┌─ AVAILABLE RECORDS

(* ===== verification/Stream.v ===== *)
(** * Response streams (Ja3ProxyClient.executeStream of packages/typescript/src/client.ts)

    One request from its checks to the end of its body, as a machine with one step per
    await, timer or caller's action.  The awaited values are the events' arguments, so
    a run is any interleaving of the service's answers with aborts, cancellations and
    reads.  [URL], [JSON.parse] and [JSON.stringify] are the host's and parameters. *)

From S2P Require Import Prelude Js Errors Deadline Framing Validators Protocol Service Request.

Local Open Scope js_scope.

(** ** Typed reading of response metadata *)

Definition read_metadata (v : jsval) : option ResponseMetadata :=
  meta_requestId ← read_string (get v "requestId");
  status ← read_int (get v "status");
  diag ← read_diagnostics (get v "diagnostics");
  revision ← read_optional read_int (get v "cookieRevision");
  Some {| meta_requestId := meta_requestId; Protocol.status := status;
          Protocol.headers := read_pairs (get v "headers"); meta_diagnostics := diag;
          meta_cookieRevision := revision |}.

Lemma read_metadata_js m : read_metadata (responseMetadata_js m) = Some m.
Proof.
  unfold read_metadata. destruct m as [rid st hs d rev].
  change (get (responseMetadata_js _) "requestId") with (JStr rid).
  change (get (responseMetadata_js _) "status") with (jint st).
  change (get (responseMetadata_js _) "headers") with (pairs_js hs).
  change (get (responseMetadata_js _) "diagnostics") with (diagnostics_js d).
  change (get (responseMetadata_js _) "cookieRevision") with
    (get (JObject (optional_field "cookieRevision" (opt_js jint rev))) "cookieRevision").
  rewrite read_diagnostics_js, read_pairs_js. by destruct rev.
Qed.

(** ** State *)

Inductive resource := Absent | Held | Released.
Definition release_resource (r : resource) : resource :=
  match r with Held => Released | r => r end.

(** The caller's ReadableStream. *)
Inductive body_state := BodyOpen | BodyClosed | BodyErrored (e : Ja3ProxyTransportError) | BodyCancelled.
Record body_stream := { enqueued : list (list Z); state : body_state }.

Abbreviation Completion := (result Ja3ProxyTransportError Ja3Diagnostics).

(** Where the call is: what it awaits, or that it has thrown. *)
Inductive place :=
| Starting
| Observing (p : Prepared)                (* the observers are called *)
| AwaitCapabilities (p : Prepared)
| AwaitPermit (p : Prepared) (caps : jsval)
| AwaitRun (p : Prepared) (caps : jsval)  (* the observers' [run] hooks *)
| AwaitResponse (p : Prepared) (caps : jsval)
| AwaitErrorDocument
| AwaitHead (p : Prepared) (caps : jsval)
| AwaitHeadEnd (e : Ja3ProxyTransportError)
| Idle (p : Prepared)                     (* the exchange was returned; nothing is read *)
| AwaitFrame (p : Prepared)
| AwaitErrorEnd (p : Prepared) (e : Ja3ProxyTransportError)
| AwaitEnd (p : Prepared) (trailer : jsval)
| Thrown (e : Ja3ProxyTransportError).

Record Stream := {
  at_ : place;
  deadline : Deadline;
  finished : bool;
  sent : bool;
  responseBytes : Z;
  diag : Ja3Diagnostics;
  metadata : option ResponseMetadata;
  failure : option Ja3ProxyTransportError;
  terminal : option Completion;
  references : option ExchangeReferences;
  permit : resource;
  reservation : resource;
  upload : resource;                      (* released when cancelled *)
  reader : resource;                      (* the frame reader *)
  operation : resource;
  controller : option body_stream;
}.

Definition newStream (d : Deadline) (requestId : jsstr) (attempt : num) (tlsProfile : jsstr) : Stream := {|
  at_ := Starting; deadline := d; finished := false; sent := false; responseBytes := 0;
  diag := initialDiagnostics requestId attempt tlsProfile; metadata := None; failure := None;
  terminal := None; references := None; permit := Absent; reservation := Absent;
  upload := Absent; reader := Absent; operation := Held; controller := None |}.

(** ** Assignments *)

Definition goto (p : place) (s : Stream) : Stream := {|
  at_ := p; deadline := deadline s; finished := finished s; sent := sent s;
  responseBytes := responseBytes s; diag := diag s; metadata := metadata s; failure := failure s;
  terminal := terminal s; references := references s; permit := permit s;
  reservation := reservation s; upload := upload s; reader := reader s; operation := operation s;
  controller := controller s |}.
Definition set_deadline (d : Deadline) (s : Stream) : Stream := {|
  at_ := at_ s; deadline := d; finished := finished s; sent := sent s;
  responseBytes := responseBytes s; diag := diag s; metadata := metadata s; failure := failure s;
  terminal := terminal s; references := references s; permit := permit s;
  reservation := reservation s; upload := upload s; reader := reader s; operation := operation s;
  controller := controller s |}.
Definition set_diag (d : Ja3Diagnostics) (s : Stream) : Stream := {|
  at_ := at_ s; deadline := deadline s; finished := finished s; sent := sent s;
  responseBytes := responseBytes s; diag := d; metadata := metadata s; failure := failure s;
  terminal := terminal s; references := references s; permit := permit s;
  reservation := reservation s; upload := upload s; reader := reader s; operation := operation s;
  controller := controller s |}.
Definition set_references (r : option ExchangeReferences) (s : Stream) : Stream := {|
  at_ := at_ s; deadline := deadline s; finished := finished s; sent := sent s;
  responseBytes := responseBytes s; diag := diag s; metadata := metadata s; failure := failure s;
  terminal := terminal s; references := r; permit := permit s;
  reservation := reservation s; upload := upload s; reader := reader s; operation := operation s;
  controller := controller s |}.
(** The resources that the call acquires. *)
Definition set_resources (permit reservation upload reader : resource) (s : Stream) : Stream := {|
  at_ := at_ s; deadline := deadline s; finished := finished s; sent := sent s;
  responseBytes := responseBytes s; diag := diag s; metadata := metadata s; failure := failure s;
  terminal := terminal s; references := references s; permit := permit;
  reservation := reservation; upload := upload; reader := reader; operation := operation s;
  controller := controller s |}.
Definition set_sent (s : Stream) : Stream := {|
  at_ := at_ s; deadline := deadline s; finished := finished s; sent := true;
  responseBytes := responseBytes s; diag := diag s; metadata := metadata s; failure := failure s;
  terminal := terminal s; references := references s; permit := permit s;
  reservation := reservation s; upload := upload s; reader := reader s; operation := operation s;
  controller := controller s |}.
Definition set_metadata (m : ResponseMetadata) (s : Stream) : Stream := {|
  at_ := at_ s; deadline := deadline s; finished := finished s; sent := sent s;
  responseBytes := responseBytes s; diag := meta_diagnostics m; metadata := Some m;
  failure := failure s; terminal := terminal s; references := references s; permit := permit s;
  reservation := reservation s; upload := upload s; reader := reader s; operation := operation s;
  controller := controller s |}.
Definition set_body (bytes : Z) (b : option body_stream) (s : Stream) : Stream := {|
  at_ := at_ s; deadline := deadline s; finished := finished s; sent := sent s;
  responseBytes := bytes; diag := diag s; metadata := metadata s; failure := failure s;
  terminal := terminal s; references := references s; permit := permit s;
  reservation := reservation s; upload := upload s; reader := reader s; operation := operation s;
  controller := b |}.

(** [{ ...diag, phase, delivery, contextId }] and the like. *)
Definition spread_diag (phase : Phase) (delivery : Ja3Delivery) (queueMs totalMs requestBytes responseBytes : Z)
    (contextId : option jsstr) (d : Ja3Diagnostics) : Ja3Diagnostics := {|
  Errors.requestId := Errors.requestId d; Errors.attempt := Errors.attempt d; Errors.phase := phase;
  Errors.delivery := delivery; Errors.queueMs := queueMs; headersMs := headersMs d; bodyMs := bodyMs d;
  Errors.totalMs := totalMs; Errors.requestBytes := requestBytes; Errors.responseBytes := responseBytes;
  tlsProfile := tlsProfile d; traceId := traceId d; spanId := spanId d; clientReused := clientReused d;
  Errors.contextId := contextId; cookieRevision := cookieRevision d |}.

(** [controller?.error(error)], [controller.enqueue(chunk)] and [controller.close()]:
    only an open stream changes; the last two throw on any other. *)
Definition error_body (e : Ja3ProxyTransportError) (b : body_stream) : body_stream :=
  match state b with BodyOpen => {| enqueued := enqueued b; state := BodyErrored e |} | _ => b end.
Definition enqueue_body (chunk : list Z) (b : body_stream) : option body_stream :=
  match state b with
  | BodyOpen => Some {| enqueued := enqueued b ++ [chunk]; state := BodyOpen |}
  | _ => None
  end.
Definition close_body (b : body_stream) : option body_stream :=
  match state b with
  | BodyOpen => Some {| enqueued := enqueued b; state := BodyClosed |}
  | _ => None
  end.

(** The clock, and the upload's byte count, when an event runs. *)
Record moment := { now : Z; uploaded : Z }.

Section call.
Context (usedProxy : bool) (connection : option jsval) (contextId : option jsstr).

(** [updateLocal()] *)
Definition updateLocal (t : moment) (s : Stream) : Ja3Diagnostics :=
  let d := diag s in
  spread_diag (phase d) (delivery d) (queueMs d) (elapsedMs (deadline s) (now t))
    (match upload s with Absent => 0 | _ => uploaded t end) (responseBytes s) (Errors.contextId d) d.

(** [finish(error?)] *)
Definition finish (error : option Ja3ProxyTransportError) (s : Stream) : Stream :=
  if finished s then s
  else
    let error := (fun e => withReferences e (references s)) <$> error in
    let diag := match error with Some e => Errors.diagnostics e | None => diag s end in
    {| at_ := at_ s;
       deadline := match error with Some _ => controller_abort DefaultReason (deadline s) | None => deadline s end;
       finished := true; sent := sent s; responseBytes := responseBytes s; diag := diag;
       metadata := metadata s; failure := error;
       terminal := Some (match error with Some e => Throw e | None => Ok diag end);
       references := references s;
       permit := release_resource (permit s); reservation := release_resource (reservation s);
       upload := release_resource (upload s);
       reader := match error with Some _ => release_resource (reader s) | None => reader s end;
       operation := release_resource (operation s);
       controller := match error with Some e => error_body e <$> controller s | None => controller s end |}.

Definition local_error (code : Ja3ErrorCode) (kind : option Ja3ProxyFailureKind) (t : moment) (s : Stream) :
    Ja3ProxyTransportError :=
  newTransportError code (updateLocal t s) usedProxy kind None.
Definition deadline_error (t : moment) (d : Ja3Diagnostics) (s : Stream) : Ja3ProxyTransportError :=
  error (deadline s) (now t) d usedProxy.

(** [onAbort]: the deadline's signal aborts. *)
Definition onAbort (t : moment) (s : Stream) : Stream :=
  finish (Some (deadline_error t (updateLocal t s) s)) s.

(** [normalize(error)] *)
Definition normalize (t : moment) (error : exn) (s : Stream) : Ja3ProxyTransportError :=
  match failure s with
  | Some f => f
  | None =>
      match error with
      | ETransport e => e
      | _ =>
          if aborted (deadline s) then deadline_error t (updateLocal t s) s
          else local_error (if sent s then PROTOCOL_ERROR else INVALID_REQUEST)
                 (if sent s && bool_decide (metadata s = None) then Some service_unavailable else None) t s
      end
  end.

(** The [catch] clauses of the call and of the stream's [pull]. *)
Definition throw (t : moment) (error : exn) (s : Stream) : Stream :=
  let normalized := withReferences (normalize t error s) (references s) in
  goto (Thrown normalized) (finish (Some normalized) s).
Definition pull_fails (p : Prepared) (t : moment) (error : exn) (s : Stream) : Stream :=
  goto (Idle p) (finish (Some (normalize t error s)) s).
(** [failure ?? deadline.error(diag, usedProxy)] *)
Definition failure_or_deadline (t : moment) (s : Stream) : exn :=
  ETransport (default (deadline_error t (diag s) s) (failure s)).
End call.

(** ** The steps *)

(** What an awaited [reader.next()] gives. *)
Abbreviation frame_answer := (result exn (option (Z * list Z))).

(** What the call reads of the transport's response. *)
Record transport_response := { ok : bool; http_status : Z; http_content_type : option jsstr; has_body : bool }.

└─

» **WHAT TO DO**
Search the entries above for lines containing the word "observers", and copy each one.

» **YOUR SOLUTION**
| Observing (p : Prepared)                (* the observers are called *)
| AwaitRun (p : Prepared) (caps : jsval)  (* the observers' [run] hooks *)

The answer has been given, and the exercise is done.